Among the criticisms against the KJV is the assertion that numerous revisions of the text have made the modern KJV completely different from the original 1611. Considering Matthew 24:35, obviously this cannot be true. Actually, there were several editions, not revisions, of the KJV text printed from 1611 to 1769. Unlike new version editions, all of the KJV editions read the same way. The only changes made were in typeface, spelling, and grammar.
The typeface for the 1611 was originally Gothic, but even back then it was difficult for most people to read in Gothic. So the KJV font was converted to Roman which is perfectly easy to read. However, as a result the Gothic “J” looked like a Roman “I” and the Gothic “U” like a Roman “V”, thus Jesus name appears in 1611 Roman typeface facsimiles as “Iesvus”.
This prompted the next update to the KJV text which was the spelling. As previously mentioned, 17th century printers had difficulty converting Gothic letters to Roman accurately. The words in the KJV were then updated to reflect the correct spelling.

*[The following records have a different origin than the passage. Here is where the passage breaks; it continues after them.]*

(* ===== verification/Prelude.v ===== *)
(** * A verified model of zsqlite's storage engine

    zsqlite (src/) stores a SQLite database as compressed, content-addressed objects with a
    small writable file in front. The pages SQLite writes go to an _active file_; sealing
    moves them into _frames_ (compressed groups of pages) collected in _packs_, and a
    _manifest_ names the frame slot of every page of a sealed _view_. A conditional
    _catalog root_ in a storage backend names everything else. This library translates that
    engine, component by component, into executable definitions and proves what makes it
    correct.

    ** The parts and where they are modelled

    - Prelude.v: machine integers with their checked operations, byte strings and
      little-endian fields, the result type and its notations, the hash interface, tactics
      and hint databases shared by all files.
    - Domain.v (domain.rs): validated values; Layout.v (layout.rs, dictionary.rs): persisted
      policies; Format.v (format.rs): the sectors and record headers of active files.
    - Wire.v (storage/wire.rs): the bulk and the streaming decoder, two instances of one
      interface ([Wire], laws [WireLaws]); compressed envelopes.
    - Segment.v (storage/segment.rs), Frame.v (storage/frame.rs), Pack.v (storage/pack.rs):
      the immutable containers, their encoders, decoders and authentication.
    - Backend.v (storage/adapter.rs): the storage trait as a class of operations
      ([StorageBackend]) with the laws its documentation states ([BackendLaws],
      [BackendLive]), and the in-memory backend, which satisfies them.
    - CatalogIndex.v, Catalog.v (storage/catalog.rs): log-structured indexes and the
      conditional root that publishes them.
    - Placement.v (storage/placement.rs): where packs live inside blobs; batched reads.
    - View.v, ViewProofs.v, ViewDemo.v (storage/view.rs): resolved views, their checkpoint
      and delta records, hashes and validation.
    - Manifest.v, ManifestProofs.v, ManifestDemo.v (storage/view.rs, storage/objects.rs):
      staging, finalizing and loading manifests through a chain of parents.
    - Active.v (store.rs, fs.rs): opening an active file. Store.v with StoreProofs.v,
      StoreRead.v, StoreCommit.v and StoreDemo.v (store.rs): the page store: reads, writes,
      truncation, publication, rollback, reload, bootstrap.
    - Sealed.v, SealedProofs.v, SealedDemo.v (storage/view.rs, storage/placement.rs,
      storage/objects.rs): pinned views and the verified read of a sealed page.
    - Cache.v, CacheProofs.v, CacheDemo.v (storage/cache.rs, statistics.rs): the page cache.
    - Seal.v, SealProofs.v (storage/objects.rs): attachments and the two publications around
      the rename that installs a new active file, with their recovery.
    - Retention.v (storage/retention.rs, with the inventory and deletion sessions of
      storage/objects.rs and storage/adapter.rs and the estimates of storage/repack.rs): named
      retentions, the trace of what is live, the collector, destruction. RetentionTrace.v says
      what must be kept, RetentionPlan.v what the collector plans, RetentionProofs.v and
      RetentionViews.v what it leaves; RetentionDemo.v runs it.
    - Maintenance.v (storage/maintenance_read.rs): the windows through which maintenance reads
      packs. Samples.v, SamplesProofs.v, SamplesDemo.v (storage/samples.rs): the reservoir of
      pages that dictionaries are trained on, and the choice of a dictionary.
    - Prepared.v (storage/prepared.rs, parallel.rs, seal.rs, with compression.rs's worker counts):
      what a seal or a repack prepares without the lock, its frames encoded on worker threads, and
      what it installs. PreparedProofs.v says what a prepared seal holds, Draft.v and
      InstallProofs.v what the installed view shows, RepackProofs.v that a repack shows the same.
    - Work.v, WorkProofs.v, WorkDemo.v (store.rs, with storage/repack.rs's choice of packs): taking
      and finishing the maintenance work of an open database; compaction.
    - Vfs.v, VfsProofs.v, VfsDemo.v (vfs/runtime.rs, vfs.rs): the open file that SQLite sees: its
      callbacks, and when a transaction or a WAL checkpoint is published or rolled back.
    - Relocate.v, RelocateProofs.v, RelocateDemo.v (storage/placement.rs): copying packs into a new
      blob and preferring it. Seeds.v, SeedsProofs.v, SeedsDemo.v (storage/seed.rs): the first
      dictionary of a new database, chosen among those of related ones.

    The page store reads sealed pages through the class [SealedView] of Store.v, and its
    theorems assume of it only that pages within the size can be read ([view_ok]); the
    pinned view of Sealed.v is an instance, and SealedProofs.v discharges that contract from
    what the catalog stores. The cache stands between the two; CacheProofs.v shows that it
    can be left out of the store's model. [Work] runs over the same store with a [PinnedView] as its
    base, beside one catalog, so that its theorems follow a page from the active file
    into a pack; [Vfs] drives the store for any base. The [*Demo.v] files evaluate the components together on a
    concrete database and hold the witnesses of the theorems.

    ** State, errors and effects

    An operation that fails returns [result StoreError]; an operation with state returns the
    state it leaves behind on every path, errors included ([sm] in Store.v, pairs elsewhere).
    An active file is its bytes; a backend is an abstract state with operations; a [BTreeMap]
    is a [gmap] listed in key order; unsigned integers are [Z] with the code's checked or
    wrapping operation written out. Texts of error messages are dropped.

    Parameters stand for code outside the repository: the hash functions ([Hashes]:
    BLAKE3 and CRC-32, of which only the output widths are assumed, in [HashesOk]),
    zstd ([ZstdLib]; [ZstdOk] says that decompression inverts compression within the
    bounds), the backend ([StorageBackend] with its laws, [Collectable] for inventory and
    deletion), the parent VFS of SQLite ([ParentVfs], of which nothing is assumed), the host's threads
    ([Workers], [Host]), the temporary file of the cache ([CacheFile]; nothing is assumed of the bytes it
    returns), and what the coordination directory and the database path hold ([Local]: the
    active file, the attachment record, and the lease files with whether a reader holds them). No hash is assumed to be
    injective: where integrity rests on collision resistance the theorem concludes "..., or
    two different byte strings with the same hash" ([collision]).

    ** What the theorems show

    - Page store: a write, a truncation and a read are the operations on a plain file image
      ([write_at_is_file_write], [truncate_is_file_truncate], [read_at_returns_image]); a
      rollback restores the published image; a publication commits the image and a reload of
      the file presents it; two defects of the code are stated exactly
      ([partial_write_past_truncation_forgets], [truncate_to_nothing_refused]).
    - Active file: the scan of the records is exact and the newest valid state sector wins.
    - Sealed views: a delta reconstructs its view, the logical hash binds it, a loaded
      manifest is the one its identity names, loading terminates on any stored chain, and a
      finalized manifest loads back as the draft. Reads of sealed pages are authentic
      whatever the backend returns, and succeed when the frames are stored.
    - Cache: reads through it are transparent, its linked list refines a least-recently-used
      list, it stays within its budget in every reachable state, and it never holds a page
      the active file shadows.
    - SQLite's view: a transaction through the VFS is a transaction on a plain file, rolled back
      or published as a whole ([vfs_transaction_refines_file]); a failed write never reports
      contention and rolls back; and whatever files are open and whatever callbacks come, every
      checkpoint lease and every pending write has an open file that owns it
      ([obligations_have_owner]).
    - Sealing: each seal operation publishes one transition of an abstract protocol or
      nothing, and recovery after an interruption anywhere settles it. Sealing the commits of an
      open database, repacking and compaction change no page ([sealing_keeps_image],
      [repack_keeps_pages], [compaction_keeps_pages]); work that went stale while it was prepared
      is refused. Encoding on any number of threads gives what one thread gives; maintenance reads
      through windows give the records themselves, within stated bounds. Relocated packs are found
      at their new place with the bytes they had ([relocation_keeps_packs]).
    - Dictionaries: the reservoir holds the pages of lowest digests whatever their order, and a
      trained dictionary is adopted only when the held-out pages say it pays. The pool of related
      databases is the lowest digests of the union of their reservoirs, although each is read only
      up to the cutoff ([pool_is_lowest_of_related]), and a seed from them repays its own bytes
      ([seed_repays]).
    - Collection: whatever fails on the way, nothing is deleted that a root, a lease or an
      index needs; every rooted view opens and reads as before; and a collection with budget to
      spare leaves only what is needed. A retention can be released only with its token.
    - Records and containers: every codec is canonical (accepts exactly what its encoder
      writes) or round-trips, and what verifies can be trusted.
    - Catalog: publication is a compare-and-swap, a published state loads back, index chains
      are sound and durable. Placement: batched and direct reads agree, written blobs
      authenticate.

    ** Fuel and bounds

    Loops that are not structural take fuel and return [None] when it runs out, and each has
    a proof that its fuel is enough: streaming a pack (fuel: its length, [pack_copy_terminates]),
    batched reads of the store (the number of bytes, [read_at_returns_image]), batch reads of
    the cache (the number of pages, [read_many_authentic]), loading a manifest chain
    ([LOAD_FUEL] = 66, two more than the depth limit of 64, [load_metadata_terminates]), listing
    a backend (one more than the number of stored objects, [inventory_lemma]), trimming the
    reservoir (the number of its pages, [trim_loop_lemma]) and the
    pool (likewise, [pool_trim_lemma]). Chunked
    reads take one round per 64 MiB chunk, index chains at most [MAX_DEPTH] = 64 records,
    both bounds of the code itself.

    ** Not modelled

    Advisory locks and the interleaving of processes; directory syncs, renames and the
    filesystem backend (effects of the operating system); changing the layout of a
    database, leases and reference counts of handles; the deadlines and pauses of background work, which are answers
    of the host; opening and deleting a database by path, the registration of the VFS, its C
    pointers and its scheduler; conversion through SQLite, the command-line programs, counters and
    fault injection. *)

From stdpp Require Import base strings gmap list sorting.
From Stdlib Require Import ZArith Lia.
Open Scope Z_scope.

Lastly, the grammar was standardized as well. The KJV’s 17th century grammar was updated in 1769 to reflect correct grammar such as adding commas or semicolons where needed.
All this was an effort to update the KJV without changing one word, which God oversaw. The process began at Cambridge in 1762 and was finalized at Oxford in 1769. Today the edition which is most commonly printed is the 1769. Yet, even within the KJV-camp, some radicals believe that the 1762 Cambridge is “purer” than the 1769 Oxford, and some hold to the 1611 edition as the only pure KJV edition. Whether you use a Gothic 1611, or the modern 1769, you can be sure that God has preserved His words in English for anyone to read.